Night-Sense, a watch-shaped device aimed at alerting a sleeping individual with a dangerously low blood-sugar level, is still in the prototype stage.
As explained on the Night-Sense website, hypoglycemia (an abnormally low blood-sugar level in the body) is a “frequent reality” for patients with Type-1 diabetes. In attempting to balance their glucose levels, they “experience an average of two hypoglycemic episodes per week and at least one severe, and temporarily disabling, episode per year.”
For patients with Type-2 diabetes, the frequency of severe hypoglycemia – requiring hospitalization – is lower, averaging at 6% of patients who are treated with anti-diabetic agents and 11% of those using insulin.
With Diabetes Type-1, the site continues, “the body is not producing insulin, while in Diabetes Type 2 the cells are not responding properly to the insulin, and/or there is not enough insulin being produced.”
There are 360-million diabetics worldwide, out of which 90 million are insulin users, the site points out. According to research, more than 80 percent of insulin users suffer from hypoglycemic events.
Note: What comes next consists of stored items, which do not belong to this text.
(** X14. Modifier keys are put back exactly when the pointer action
    succeeds. If the action is rejected, its rejection is the result and
    nothing is requested after it, so modifiers that were applied stay
    applied. If it succeeds and modifiers were asked for, the request just
    before the action applies them and the one request after it applies the
    modifiers that the first request returned; without modifiers nothing
    follows the action. *)
Theorem performPointerAction_modifiers_restored_iff_action_succeeds
    (browser : Browser) (page : Page) (options : option PointerActionOptions) :
  exists requests : History,
    history (snd (_performPointerAction options browser page))
    = history page ++ requests /\
    forall (before after : History) (p : Point),
      splitAtAction requests = Some (before, p, after) ->
      match pointerActionReply browser (history page ++ before ++ [PointerAction p]) with
      | Throw message =>
          after = [] /\
          fst (_performPointerAction options browser page) = Throw message
      | Ok _ =>
          match modifiersOf options with
          | None => after = []
          | Some pressed =>
              exists restore : list Modifier,
                last before DOM_getBoxModel = EnsureModifiers pressed /\
                ensureModifiersReply browser (history page ++ before) = Ok restore /\
                after = [EnsureModifiers restore]
          end
      end.
Proof.
  unfold modifiersOf, _performPointerAction.
  unfold _scrollIntoViewIfNeeded, _viewportPointAndScroll, _getBoxModel,
    _clickablePoint.
  unfold_M.
  repeat split_reply; normalize_history.
  all: forget_resolutions.
  all: intros ? ? ? Hsplit; cbn [splitAtAction] in Hsplit.
  all: try discriminate Hsplit.
  all: injection Hsplit as <- <- <-; cbn [app last].
  all: repeat match goal with
              | H : pointerActionReply _ _ = _ |- _ => rewrite H; clear H
              | H : match ?o with Some _ => _ | None => _ end = _ |- _ =>
                  rewrite H; clear H
              end.
  all: try (split; reflexivity).
  all: try reflexivity.
  all: try (eexists; split; [reflexivity|]; split; [eassumption|reflexivity]).
Qed.

Lemma performPointerAction_modifiers_restored_iff_action_succeeds_witness :
  fst (_performPointerAction relativeShiftClick actionFailsBrowser freshPage)
  = Throw "Protocol error (Input.dispatchMouseEvent): Target closed."%string /\
  last (history (snd (_performPointerAction relativeShiftClick actionFailsBrowser
                        freshPage))) DOM_getBoxModel
  = PointerAction (mkPoint 505 505).
Proof.
  destruct (performPointerAction_modifiers_restored_iff_action_succeeds
              actionFailsBrowser freshPage relativeShiftClick)
    as (requests & Hhistory & Hsplit).
  rewrite Hhistory. vm_compute in Hhistory. subst requests.
  destruct (Hsplit _ _ _ eq_refl) as [_ Hthrow].
  split; [exact Hthrow | reflexivity].
Defined.

(** ** More on screenshots *)


Lemma enlarged_extent (current measured : Q) :
  current <= Qmax current (ceil measured) /\
  measured <= Qmax current (ceil measured).
Proof.
  split; [apply Q.le_max_l|].
  apply Qle_trans with (ceil measured); [apply Qle_ceiling | apply Q.le_max_r].
Qed.

Ltac unfold_screenshot :=
  unfold fitsViewport, screenshot, boundingBox, _getBoxModel,
    _scrollIntoViewIfNeeded in *;
  unfold_M.

(** X15. When the element, as first measured, fits the viewport (or the
    page has no viewport), [screenshot] never asks for another viewport:
    whatever happens afterwards, the page keeps its viewport. *)
Theorem screenshot_fitting_element_keeps_viewport
    (options : ScreenshotOptions) (browser : Browser) (page : Page) :
  fitsViewport browser page ->
  exists requests : History,
    history (snd (screenshot options browser page)) = history page ++ requests /\
    countWhere isSetViewport requests = 0%nat /\
    viewport (snd (screenshot options browser page)) = viewport page.
Proof.
  intros Hfits. unfold_screenshot.
  repeat split_reply; normalize_history; count_requests.
  all: try (split; [reflexivity | congruence]).
  all: exfalso; cbn [fst rwidth rheight] in *;
       match goal with
       | E : (Qgtb _ _ || Qgtb _ _) = true |- _ =>
           apply orb_true_iff in E; destruct E as [E|E]; apply Qgtb_true in E
       end; lra.
Qed.

Lemma screenshot_fitting_element_keeps_viewport_witness :
  viewport (snd (screenshot noOptions quietBrowser freshPage))
  = Some (mkViewport 800 600 []).
Proof.
  destruct (screenshot_fitting_element_keeps_viewport noOptions quietBrowser freshPage)
    as (requests & _ & _ & Hkept).
  - vm_compute. split; discriminate.
  - exact Hkept.
Defined.

(** X16. Every viewport that [screenshot] sets is either the original
    viewport of the page (put back) or an enlarged one that is at least as
    wide and as high as the original viewport and as the element as first
    measured, with the other properties of the original. *)
Theorem screenshot_enlarged_viewport_covers_element
    (options : ScreenshotOptions) (browser : Browser) (page : Page) :
  exists requests : History,
    history (snd (screenshot options browser page)) = history page ++ requests /\
    forall v : Viewport,
      In (SetViewport v) requests ->
      exists (current : Viewport) (box : Rect),
        viewport page = Some current /\
        fst (boundingBox browser page) = Ok (Some box) /\
        (v = current \/ covers v current box).
Proof.
  unfold_screenshot.
  repeat split_reply; normalize_history.
  all: intros ? Hin; cbn [In] in Hin.
  all: repeat (destruct Hin as [Hin|Hin]; try discriminate Hin).
  all: try contradiction.
  all: injection Hin as <-.
  all: eexists; eexists; split; [reflexivity|]; split; [reflexivity|].
  all: try (left; reflexivity).
  all: right; unfold covers; cbn [width height otherProperties rwidth rheight].
  all: match goal with
       | |- ?a <= Qmax ?a (ceil ?b) /\ ?b <= _ /\ ?c <= Qmax ?c (ceil ?d) /\ _ /\ _ =>
           destruct (enlarged_extent a b); destruct (enlarged_extent c d)
       end; tauto.
Qed.


Lemma screenshot_enlarged_viewport_covers_element_witness :
  covers (mkViewport 1000 600 []) (mkViewport 800 600 []) (mkRect 0 0 1000 50).
Proof.
  destruct (screenshot_enlarged_viewport_covers_element noOptions wideBrowser freshPage)
    as (requests & Hhistory & Hcovers).
  vm_compute in Hhistory. subst requests.
  destruct (Hcovers (mkViewport 1000 600 [])) as (current & box & Hc & Hb & Hv).
  - right. left. reflexivity.
  - injection Hc as <-. vm_compute in Hb. injection Hb as <-.
    destruct Hv as [Hsame|Hcov]; [discriminate Hsame | exact Hcov].
Defined.


(** ** More on the conversion of arguments *)

Lemma convertArgument_accepted (context : ContextId) (arg : Argument) :
  accepted context arg -> exists a : CallArgument, convertArgument context arg = Ok a.
Proof.
  destruct arg as [v|h]; cbn [accepted].
  - intros _. destruct v as [| | |n| | |]; try (eexists; reflexivity).
    destruct n; eexists; reflexivity.
  - intros [Hcontext Hlive]. unfold convertArgument.
    apply Nat.eqb_eq in Hcontext. rewrite Hcontext, Hlive. cbn [negb].
    destruct (present (unserializableValue (toRemoteObject h)));
      [eexists; reflexivity|].
    destruct (negb (present (objectId (toRemoteObject h)))); eexists; reflexivity.
Qed.

Lemma convertArgument_rejected (context : ContextId) (h : JSHandle) :
  ~ accepted context (Handle h) ->
  convertArgument context (Handle h)
  = Throw (if Nat.eqb (_context h) context then disposedMessage
           else crossContextMessage).
Proof.
  cbn [accepted]. intros Hnot. unfold convertArgument.
  destruct (Nat.eqb (_context h) context) eqn:Hcontext; cbn [negb]; [|reflexivity].
  destruct (_disposed h) eqn:Hdisposed; [reflexivity|].
  exfalso. apply Hnot. split; [apply Nat.eqb_eq, Hcontext | reflexivity].
Qed.

Lemma accepted_dec (context : ContextId) (arg : Argument) :
  {accepted context arg} + {~ accepted context arg}.
Proof.
  destruct arg as [v|h]; cbn [accepted]; [left; exact I|].
  destruct (Nat.eq_dec (_context h) context) as [Hc|Hc];
    destruct (_disposed h); try (left; split; [assumption|reflexivity]);
    right; intros [H1 H2]; congruence.
Qed.

Lemma convertArguments_accepted (context : ContextId) (args : list Argument) :
  Forall (accepted context) args ->
  exists l : list CallArgument,
    convertArguments context args = Ok l /\ List.length l = List.length args.
Proof.
  induction 1 as [|arg args Harg _ (l & Hl & Hlen)]; cbn [convertArguments].
  - exists []. split; reflexivity.
  - destruct (convertArgument_accepted context arg Harg) as [a ->].
    rewrite Hl. exists (a :: l). split; [reflexivity|]. cbn. now rewrite Hlen.
Qed.

Lemma convertArguments_first_rejected
    (context : ContextId) (pre post : list Argument) (h : JSHandle) :
  Forall (accepted context) pre ->
  ~ accepted context (Handle h) ->
  convertArguments context (pre ++ Handle h :: post)
  = Throw (if Nat.eqb (_context h) context then disposedMessage
           else crossContextMessage).
Proof.
  intros Hpre Hbad. induction Hpre as [|arg pre Harg _ IH]; cbn [app convertArguments].
  - rewrite (convertArgument_rejected context h Hbad). reflexivity.
  - destruct (convertArgument_accepted context arg Harg) as [a ->].
    rewrite IH. reflexivity.
Qed.
Definition toStringJs (v : JsVal) : Result string :=
  if toStringRaises v then Thrown else Returned (toString v).

(** The template literal, its two conversions in the order they occur. *)
Definition synthesizedIdJs (e : Entropy) (obj : JsVal) : Result JsVal :=
  match toStringJs (obj ?. "senderId" <|> obj ?. "userName" <|>
                    obj ?. "username" <|> VStr "user") with
  | Thrown => Thrown
  | Returned who =>
      match toStringJs (obj ?. "createdAt" <|> obj ?. "timestamp" <|>
                        VNum (Num (dateNowId e))) with
      | Thrown => Thrown
      | Returned when_ =>
          Returned (VStr (who ++ "-" ++ when_ ++ "-" ++ mathRandom e))
      end
  end.

Definition dateGetTimeJs (B : Browser) (v : JsVal) : Result JsNum :=
  if toStringRaises v then Thrown else Returned (dateGetTime B v).

(** [normalizeMessage(raw)] as a call: the object literal evaluates [id]
    first, whose template is reached only when no id key is present, then
    [timestamp]. *)
Definition normalizeMessageJs (B : Browser) (e : Entropy) (raw : JsVal)
  : Result (option Message) :=
  let m := raw ?. "payload" ?. "message" ?? raw ?. "data" ?. "message" ??
           raw ?. "message" ?? raw ?. "payload" ?? raw ?. "data" ?? raw in
  if negb (truthy m)
     || (negb (isTObject (typeof m)) && negb (isTString (typeof m)))
  then
    Returned
      (if isTString (typeof raw)
       then Some {| id := VUndef; userName := VStr "unknown"; message := raw;
                    timestamp := VNum (Num (dateNowTs e)) |}
       else None)
  else
    let obj := if isTString (typeof m)
               then VObj 1%positive [("message", m)] else m in
    let given := obj ?. "id" ?? obj ?. "messageId" ?? obj ?. "pk" ??
                 obj ?. "sk" ?? VUndef in
    match (if nullish given then synthesizedIdJs e obj else Returned given) with
    | Thrown => Thrown
    | Returned theId =>
        match (if truthy (obj ?. "createdAt")
               then match dateGetTimeJs B (obj ?. "createdAt") with
                    | Thrown => Thrown
                    | Returned t => Returned (VNum t)
                    end
               else Returned (obj ?. "timestamp" ??
                              VNum (Num (dateNowTs e)))) with
        | Thrown => Thrown
        | Returned theTime =>
            Returned
              (Some {| id := theId;
                       userName := obj ?. "senderId" ?? obj ?. "userName" ??
                                   obj ?. "username" ?? obj ?. "user" ??
                                   obj ?. "author" ?? VStr "unknown";
                       message := obj ?. "content" ?? obj ?. "message" ??
                                  obj ?. "text" ?? obj ?. "body" ?? VStr "";
                       timestamp := theTime |})
        end
    end.
Lemma text_goes_by_open_elements_witness :
  metadata
    (deliver handler
       (run [ StartElement "SOL" []; StartElement "Package" [];
              StartElement "Summary" []; Characters "an editor";
              EndElement "Summary"; StartElement "wrapper" [];
              StartElement "Name" [] ]
          (mkContext 0 sol_metadata_new))
       (Characters "nano"))
  = mkSolMetadata (Some "nano") None.
Proof.
  exact (proj1 (text_goes_by_open_elements
                  [ StartElement "SOL" []; StartElement "Package" [];
                    StartElement "Summary" []; Characters "an editor";
                    EndElement "Summary"; StartElement "wrapper" [];
                    StartElement "Name" [] ]
                  ["Name"; "wrapper"; "Package"; "SOL"] "nano"
                  sol_metadata_new eq_refl eq_refl)
           eq_refl).
Defined.

(** ** The string blocks: allocation, release and what is lost *)

Lemma mem_ok_new : mem_ok (mkMem (mkRef None None) (mkHeap [] 0%nat)).
Proof.
  repeat split; cbn.
  - apply NoDup_nil.
  - intros a [].
  - intros f a H. destruct f; discriminate H.
  - intros a H. discriminate H.
Qed.

Lemma deref_alloc_new (h : heap) (s : string) :
  deref (snd (alloc h s)) (Some (fst (alloc h s))) = Some s.
Proof. cbn. rewrite Nat.eqb_refl. reflexivity. Qed.

Lemma deref_alloc_old (h : heap) (s : string) (p : option addr) :
  (forall a, p = Some a -> (a < brk h)%nat) ->
  deref (snd (alloc h s)) p = deref h p.
Proof.
  intros Hp. destruct p as [a|]; [|reflexivity].
  cbn. specialize (Hp a eq_refl).
  destruct (Nat.eqb_spec (brk h) a) as [E|_]; [lia | reflexivity].
Qed.
(** [generate_query(self, template_name, variables)].  The keyword
    arguments built from [variables] are a fresh dict with the same
    entries; neither [self.templates] nor [variables] is written. *)
Definition generate_query (self : t) (template_name : string)
    (variables : gmap string string) : call string :=
  match templates self !! template_name with
  | None =>
      Call (Raise (ValueError
                     ("Template '" +:+ template_name +:+ "' not found")))
           self variables
  | Some template =>
      let kws := variables in
      Call (Return (Template.safe_substitute template kws)) self variables
  end.

(** [add_template(self, name, template_string)] *)
Definition add_template (self : t) (name template_string : string) : t :=
  Engine (<[name := Template.Template template_string]> (templates self)).

End SQLTemplateEngine.

(** ** DynamicSQLBuilder *)

Module DynamicSQLBuilder.

(** The dict [self.query_parts], one field per key. *)
Record parts : Type := Parts {
  p_select : list string;
  p_from : string;
  p_joins : list string;
  p_where : list string;
  p_group_by : list string;
  p_having : list string;
  p_order_by : list string;
  p_limit : option string
}.

(** A builder object: its identity and its [query_parts]. *)
Record t : Type := Builder { obj_id : nat; query_parts : parts }.
(** * Aura / Crawler_Extractor: the paper lifecycle and its batch runners

    A shallow embedding of

      - [src/common/dtos.py], [src/common/errors.py], [src/common/repository.py]
      - [src/pipelines/attempts.py], [src/pipelines/processing_steps.py]
      - [src/pipelines/paper_processor.py], [src/pipelines/harness.py]
      - [src/pipelines/text_stage.py], [src/pipelines/scoring_stage.py]
      - [src/pipelines/pdf_acquisition_stage.py], [src/pipelines/citation_stage.py]
      - [src/pipelines/pgx_extraction_stage.py], [src/pipelines/seed.py]
      - [src/ingest/storage_gateway.py] (storage URIs) and
        [src/parsers/pgx_extractor.py] (actionability)

    Python objects that the code mutates through the Supabase client (the
    [papers] table) are an explicit store threaded through a state and
    exception monad; the collaborators (fetcher, storage, scorer, extractors)
    are records of fallible functions, and every call that the properties
    count is written to a call journal kept next to the store. *)

From Stdlib Require Import String Ascii List ZArith Bool Lia Floats Permutation.
Import ListNotations.
Local Open Scope string_scope.
Local Open Scope list_scope.

(* ------------------------------------------------------------------ *)
(** ** Python builtins used by the code *)

Module Py.

(** Text is a sequence of code points below 256, one character each; the
    case and whitespace operations below are those of [str] on such text. *)

(** [c.isspace()], the characters that [strip] removes: U+0009 to U+000D,
    U+001C to U+0020, U+0085 (next line) and U+00A0 (no-break space). *)
Definition is_space (c : ascii) : bool :=
  let n := nat_of_ascii c in
  ((9 <=? n)%nat && (n <=? 13)%nat) || ((28 <=? n)%nat && (n <=? 32)%nat)
  || (n =? 133)%nat || (n =? 160)%nat.

Fixpoint lstrip (s : string) : string :=
  match s with
  | String c r => if is_space c then lstrip r else s
  | EmptyString => EmptyString
  end.

Fixpoint rstrip (s : string) : string :=
  match s with
  | EmptyString => EmptyString
  | String c r =>
      match rstrip r with
      | EmptyString => if is_space c then EmptyString else String c EmptyString
      | r' => String c r'
      end
  end.

(** [s.strip()] *)
Definition strip (s : string) : string := lstrip (rstrip s).

(** [c.lower()]: A to Z, and U+00C0 to U+00DE without the multiplication
    sign U+00D7, move up by 32. *)
Definition lower_char (c : ascii) : ascii :=
  let n := nat_of_ascii c in
  if ((65 <=? n)%nat && (n <=? 90)%nat)
     || ((192 <=? n)%nat && (n <=? 222)%nat && negb (n =? 215)%nat)
  then ascii_of_nat (n + 32) else c.

(** [s.lower()] *)
Fixpoint lower (s : string) : string :=
  match s with
  | EmptyString => EmptyString
  | String c r => String (lower_char c) (lower r)
  end.

(** [c.casefold()], as code points: the fold of the sharp s U+00DF is [ss]
    and the fold of the micro sign U+00B5 is the Greek mu U+03BC, which is
    not a character of the text above; every other character folds to its
    lower case. *)
Definition casefold_char (c : ascii) : list N :=
  let n := N_of_ascii c in
  if (n =? 223)%N then [115%N; 115%N]
  else if (n =? 181)%N then [956%N]
  else [N_of_ascii (lower_char c)].

(** [s.casefold()], as the list of its code points. *)
Fixpoint casefold (s : string) : list N :=
  match s with
  | EmptyString => []
  | String c r => casefold_char c ++ casefold r
  end.

(** [a == b] on folded text. *)
Fixpoint points_eqb (a b : list N) : bool :=
  match a, b with
  | [], [] => true
  | x :: a', y :: b' => (x =? y)%N && points_eqb a' b'
  | _, _ => false
  end.

(** [s[:n]] *)
Fixpoint take (n : nat) (s : string) : string :=
  match n, s with
  | S k, String c r => String c (take k r)
  | _, _ => EmptyString
  end.

(** [s[n:]] *)
Fixpoint drop (n : nat) (s : string) : string :=
  match n, s with
  | S k, String _ r => drop k r
  | _, _ => s
  end.

(** [s.startswith(p)] *)
Definition startswith (p s : string) : bool := String.prefix p s.

(** [sub in s] *)
Fixpoint contains (sub s : string) : bool :=
  String.prefix sub s
  || match s with
     | String _ r => contains sub r
     | EmptyString => false
     end.

(** [c in s] for one character. *)
Fixpoint has_char (c : ascii) (s : string) : bool :=
  match s with
  | EmptyString => false
  | String d r => Ascii.eqb c d || has_char c r
  end.

(** JSON-like values: what a row of the table, an [updates] dict and a
    [metadata] dict hold. *)
Inductive value : Type :=
| VNone
| VBool (b : bool)
| VInt (z : Z)
| VFloat (f : float)
| VStr (s : string)
| VDict (d : list (string * value)).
Hypoglycemic symptoms may include, for example, hunger, sweating, palpitations, lethargy, disorientation and blurry vision. A diabetic would know how to recognize the need for a quick sugar fix during the day; when asleep, however, chances of an acute medical emergency increase.
Rather than monitoring blood sugar, Night-sense is programmed to sense changes in hand movement indicative of a diminished level of glucose.
Globes, a prestigious Israeli business daily, discussed this new development in a recent issue.
Gadi Kan-Tor, who developed the product together with Yoav Kan-Tor and Shy Hefetz, himself suffers from diabetes and takes insulin.
According to the Globes feature, an estimated 200,000 severe hypoglycemic attacks happen daily. One in every 20 juvenile diabetes sufferers will die from hypoglycemia, which occurs with the injection of more insulin than needed.
“There are 10 motions that are recognized by doctors as being affected by hypoglycemia,” Gadi Kan-Tor, Night-Sense’s CEO, explained in the Globes story. “Not every patient will exhibit the same symptoms, nor will they exhibit them with the same intensity. Therefore, we customize the product for each individual patient, according to his or her ‘classic’ gestures when lying still.”
Regarding the new invention, balancing is a challenging task; while it is vital that the device could be relied upon to awaken a soundly sleeping patient in danger, too many false alarms would prevent a good night’s sleep.
Hypoglycemic episodes occur two to three times a year, on average, among insulin-dependent diabetics, the article said. Prescribing the right medication could be tricky, as too little insulin causes dangerous increases in blood-sugar levels, while too much causes low blood sugar.
A number of doctors have told Kan-Tor that they tend to “prescribe lower insulin doses than the patient really needs, due to their fear of its negative effects during the night,” the Globes feature said. Therefore, the patient’s daily blood-sugar levels are often higher than ideal, which could result in damage to various organs and limbs.
“The doctors said: If you solve the night problem, we will be able to five the correct dosage,” Kan-Tor told Globes, adding that the invasive blood monitors currently on the market are expensive and uncomfortable.
Night-Sense plans to conduct clinical trials within a few months, Globes said.